L'emploi de cette rhétorique a permis aux États-Unis non seulement de blâmer Moscou pour le déclenchement de la crise ukrainienne, mais aussi de se présenter comme le défenseur et le sauveur de l'Ukraine. "J'espère que le peuple ukrainien sait que les États-Unis sont à ses côtés [...]. pour l'avenir européen que vous avez choisi et que vous méritez" - c'est en ces termes que Victoria Nuland, secrétaire d'État adjointe des États-Unis pendant l'Euromaïdan, s'est adressée aux personnes rassemblées dans le centre de Kiev (Azattyk, 2013, 0:13-20:32). Nuland a distribué de la nourriture aux manifestants pro-Maidan, un geste hautement symbolique dont la signification peut difficilement être qualifiée de subtile.
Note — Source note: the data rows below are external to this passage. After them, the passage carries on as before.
(* ===== verification/OccSpec.v ===== *)
(** * Optimistic transactions: the atomic specification

    A transaction of the specification acts on a map from addresses to rows, one
    operation after the other; the direct transactions implement it.  [allowed] is what
    the clients of an optimistic transaction respect. *)

From S2P Require Import Prelude SparseInt RWLock MemRow MemRowSpec MemTable MemTableSpec Occ.

Abbreviation layout := (gmap nat (symbol_t * Schema)).
Abbreviation history := (list (op * answer)).

(** ** Atomic operations *)

Inductive atomic (ts : layout) : astore → op → answer → astore → Prop :=
  | at_new A t p values k s :
      ts !! t = Some (k, s) → A !! p = None → Forall value_ok values → get_kind <$> values = take (columns_count s) (kinds s) →
      atomic ts A (NewRow t p values) None (<[p := mkARow None s (values ++ hidden_values s)]> A)
  | at_read A p c a v :
      A !! p = Some a → 0 ≤ c → ar_vals a !! Z.to_nat c = Some v →
      atomic ts A (ReadColumn p c) (Some v) A
  | at_write A p c v a old :
      A !! p = Some a → 0 ≤ c → ar_vals a !! Z.to_nat c = Some old → value_ok v → get_kind v = get_kind old →
      atomic ts A (WriteColumn p c v) None (<[p := with_value c v a]> A)
  | at_insert A t p a k :
      A !! p = Some a → ar_tbl a = None → ts !! t = Some (k, ar_schema a) →
      atomic ts A (InsertRow t p) None (<[p := linked (Some t) a]> A)
  | at_remove A t p a :
      A !! p = Some a → ar_tbl a = Some t →
      atomic ts A (RemoveRow t p) None (<[p := linked None a]> A).

Inductive atomic_run (ts : layout) : astore → history → astore → Prop :=
  | ar_nil A : atomic_run ts A [] A
  | ar_cons A o a A1 l A2 : atomic ts A o a A1 → atomic_run ts A1 l A2 → atomic_run ts A ((o, a) :: l) A2.

Lemma atomic_run_app ts A l1 A1 l2 A2 : atomic_run ts A l1 A1 → atomic_run ts A1 l2 A2 → atomic_run ts A (l1 ++ l2) A2.
Proof. intros H1 H2. induction H1; [done|]. econstructor; eauto. Qed.

Lemma atomic_run_snoc ts A l A1 o a A2 : atomic_run ts A l A1 → atomic ts A1 o a A2 → atomic_run ts A (l ++ [(o, a)]) A2.
Proof. intros H1 H2. eapply atomic_run_app; [done|]. econstructor; [done|constructor]. Qed.

Definition plain_layout (ts : layout) : Prop := ∀ t k s, ts !! t = Some (k, s) → plain_schema s.

Lemma shape_lookup d ts t k s : shape d = ts → ts !! t = Some (k, s) → ∃ tb, db_tables d !! t = Some tb ∧ rtti tb = k ∧ tb_schema tb = s.
Proof.
  intros <- Ht. unfold shape in Ht. rewrite lookup_fmap in Ht. destruct (db_tables d !! t) as [tb|]; [|done]. cbn in Ht. simplify_eq. eauto.
Qed.

Lemma new_row_rep ts d A t p k s values :
  plain_layout ts → db_rep d A → shape d = ts → ts !! t = Some (k, s) → A !! p = None → Forall value_ok values →
  get_kind <$> values = take (columns_count s) (kinds s) →
  ∃ r, let d' := put_row p (mkVRow r None RWLock_new (replicate (columns_count s) 0)) d in
    new_row t p values d = Done d' ∧ db_rep d' (<[p := mkARow None s (values ++ hidden_values s)]> A) ∧ shape d' = ts.
Proof.
  intros Hts Hd Hsh Ht Hn Hv Hk. destruct (shape_lookup d ts t k s Hsh Ht) as (tb & Htb & _ & Hs).
  destruct (create_versioned_rep d A p s values Hd Hn) as (r & Hr & Hrep); [by eapply Hts|done..|].
  exists r. unfold new_row, table_at. rewrite Htb. cbn. by rewrite Hs, Hr.
Qed.

(** Direct transactions implement the atomic operations. *)
Lemma unsafe_op_atomic ts d A o a A' :
  plain_layout ts → db_rep d A → shape d = ts → atomic ts A o a A' →
  ∃ d', unsafe_op d o = Done (d', a) ∧ db_rep d' A' ∧ shape d' = ts.
Proof.
  intros Hts Hd Hsh Hat. destruct Hat as [A t p values k s Ht Hn Hv Hk|A p c a v Ha Hc Hv|A p c v a old Ha Hc Hold Hv Hk|A t p a k Ha Hn Ht|A t p a Ha Ht]; cbn.
  - destruct (new_row_rep ts d A t p k s values) as (r & -> & Hrep & Hs); [done..|]. cbn. eauto.
  - rewrite (row_get_rep d A p a c v) by done. cbn. eauto.
  - destruct (row_update_rep d A p a c v old) as (d' & -> & Hd' & [_ Hf]); [done..|]. cbn. exists d'. by rewrite Hf.
  - destruct (shape_lookup d ts t _ _ Hsh Ht) as (tb & Htb & _ & Hs).
    destruct (table_insert_rep d A t tb p a) as (d' & -> & Hd' & [_ Hf]); [done..|]. cbn. exists d'. by rewrite Hf.
  - destruct (table_remove_rep d A t p a) as (d' & -> & Hd' & [_ Hf]); [done..|]. cbn. exists d'. by rewrite Hf.
Qed.

Lemma unsafe_run_atomic ts d A l A' :
  plain_layout ts → db_rep d A → shape d = ts → atomic_run ts A l A' →
  ∃ d', unsafe_run d l.*1 = Done (d', l.*2) ∧ db_rep d' A' ∧ shape d' = ts.
Proof.
  intros Hts Hd Hsh Hr. revert d Hd Hsh. induction Hr as [A|A o a A1 l A2 Hat _ IH]; intros d Hd Hsh; [by exists d|].
  destruct (unsafe_op_atomic ts d A o a A1) as (d1 & Hd1 & Hr1 & Hs1); [done..|]. destruct (IH d1 Hr1 Hs1) as (d2 & Hd2 & Hr2 & Hs2).
  exists d2. cbn. rewrite Hd1. cbn. rewrite Hd2. done.
Qed.

Lemma empty_db_rep ts : plain_layout ts → db_rep (empty_db ts) ∅ ∧ shape (empty_db ts) = ts.
Proof.
  intros Hts. split.
  - split; cbn; [done|done| |done]. intros t tb Ht. rewrite lookup_fmap in Ht. destruct (ts !! t) as [[k s]|] eqn:Hk; [|done].
    cbn in Ht. simplify_eq. split; cbn; [by eapply Hts|by constructor| |done|done].
    intros p. split; [by intros ?%not_elem_of_nil|by intros (a & ? & _)].
  - unfold shape, empty_db. cbn. rewrite <-map_fmap_compose. rewrite <-(map_fmap_id ts) at 2. apply map_fmap_ext. intros t [k s] _. done.
Qed.

(** ** What the clients of a transaction respect *)

Definition created (l : history) : list nat := omap (λ e, match e.1 with NewRow _ p _ => Some p | _ => None end) l.
Definition dropped (l : history) : list nat := omap (λ e, match e.1 with RemoveRow _ p => Some p | _ => None end) l.

Definition value_okb (v : Value) : bool :=
  match v with
  | VUnknown => false
  | VI32 z => bool_decide (- 2 ^ 31 ≤ z < 2 ^ 31)
  | VI64 z => bool_decide (- 2 ^ 63 ≤ z < 2 ^ 63)
  | VDouble z => bool_decide (0 ≤ z < 2 ^ 64)
  | VStr _ => true
  end.

Lemma value_okb_ok v : value_okb v = true ↔ value_ok v.
Proof. destruct v; cbn; rewrite ?bool_decide_eq_true; naive_solver. Qed.

(** A row is used while it is in a table or was created by the transaction, and not
    after the transaction removed it. *)
Definition usable (o : VersionedRow) (l : history) (p : nat) : bool :=
  (bool_decide (vr_tbl o ≠ None) || bool_decide (p ∈ created l)) && bool_decide (p ∉ dropped l).

Definition visible_column (o : VersionedRow) (c : Z) : bool := bool_decide (0 ≤ c < Z.of_nat (columns_count (schema_ (vr_row o)))).

Definition column_kind (o : VersionedRow) (c : Z) : option kind :=
  match get_column_info (schema_ (vr_row o)) c with Done ci => Some (ci_type ci) | _ => None end.

Definition on_row (d : memdb) (p : nat) (f : VersionedRow → bool) : bool :=
  match db_rows d !! p with Some o => f o | None => false end.

Definition allowed_op (d : memdb) (x : TxnOCC) (l : history) (o : op) : bool :=
  match o with
  (* memory is fresh, the values fit the schema *)
  | NewRow t p values =>
      match db_tables d !! t with
      | Some tb => bool_decide (db_rows d !! p = None) && forallb value_okb values &&
          bool_decide (get_kind <$> values = take (columns_count (tb_schema tb)) (kinds (tb_schema tb)))
      | None => false
      end
  | ReadColumn p c => on_row d p (λ o, usable o l p && visible_column o c)
  (* the value fits the column; the key of a staged row stays *)
  | WriteColumn p c v =>
      on_row d p (λ o, usable o l p && visible_column o c && value_okb v && bool_decide (column_kind o c = Some (get_kind v)) &&
        negb (bool_decide (p ∈ (inserts_ x).*2) && bool_decide (c ∈ key_cols_id_ (schema_ (vr_row o)))))
  (* a new row, once *)
  | InsertRow t p =>
      on_row d p (λ o, usable o l p && bool_decide (p ∈ created l) && bool_decide (p ∉ (inserts_ x).*2) &&
        bool_decide (tb_schema <$> db_tables d !! t = Some (schema_ (vr_row o))))
  (* from the table it is in or staged for *)
  | RemoveRow t p =>
      on_row d p (λ o, usable o l p && (bool_decide (vr_tbl o = Some t) || bool_decide ((t, p) ∈ inserts_ x)))
  end.

(** Operations come before the transaction is prepared, the commit after; only a running
    transaction is aborted. *)
Definition allowed (sv : server) (rq : request) : bool :=
  match rq with
  | Op tid o => let x := get_mdb_txn tid sv in negb (verified_ x) && allowed_op (sv_db sv) x (log_of tid sv) o
  | Prepare tid => negb (verified_ (get_mdb_txn tid sv))
  | Commit tid => verified_ (get_mdb_txn tid sv)
  | Abort tid => bool_decide (is_Some (mdb_txns_ sv !! tid))
  end.

Fixpoint serve_all (sv : server) (rqs : list request) : result (server * list reply) :=
  match rqs with
  | [] => Done (sv, [])
  | rq :: rqs => '(sv, r) ← serve sv rq; '(sv, rs) ← serve_all sv rqs; Done (sv, r :: rs)
  end.

Fixpoint allowed_all (sv : server) (rqs : list request) : bool :=
  match rqs with
  | [] => true
  | rq :: rqs => allowed sv rq && match serve sv rq with Done (sv, _) => allowed_all sv rqs | _ => true end
  end.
Il a acquis une valeur symbolique encore plus grande après décembre 2013, lorsque Nuland a publiquement reconnu que les États-Unis avaient "investi plus de cinq milliards de dollars pour aider l'Ukraine" à développer "des compétences et des institutions démocratiques, car elles favorisent la participation civique et la bonne gouvernance, qui sont toutes des conditions préalables à la réalisation des aspirations européennes de l'Ukraine" (FailWin Compilation, 2014, 7:32-37:47).

 Dépenser cinq milliards de dollars pour atteindre une condition démocratique dans laquelle la moitié du pays n'est pas considérée - de quel type de démocratie s'agit-il et quels sont les intérêts qu'elle sert ? C'est ce qu'ont pu se demander des millions d'Ukrainiens qui ont rejeté ou douté de l'Euromaidan.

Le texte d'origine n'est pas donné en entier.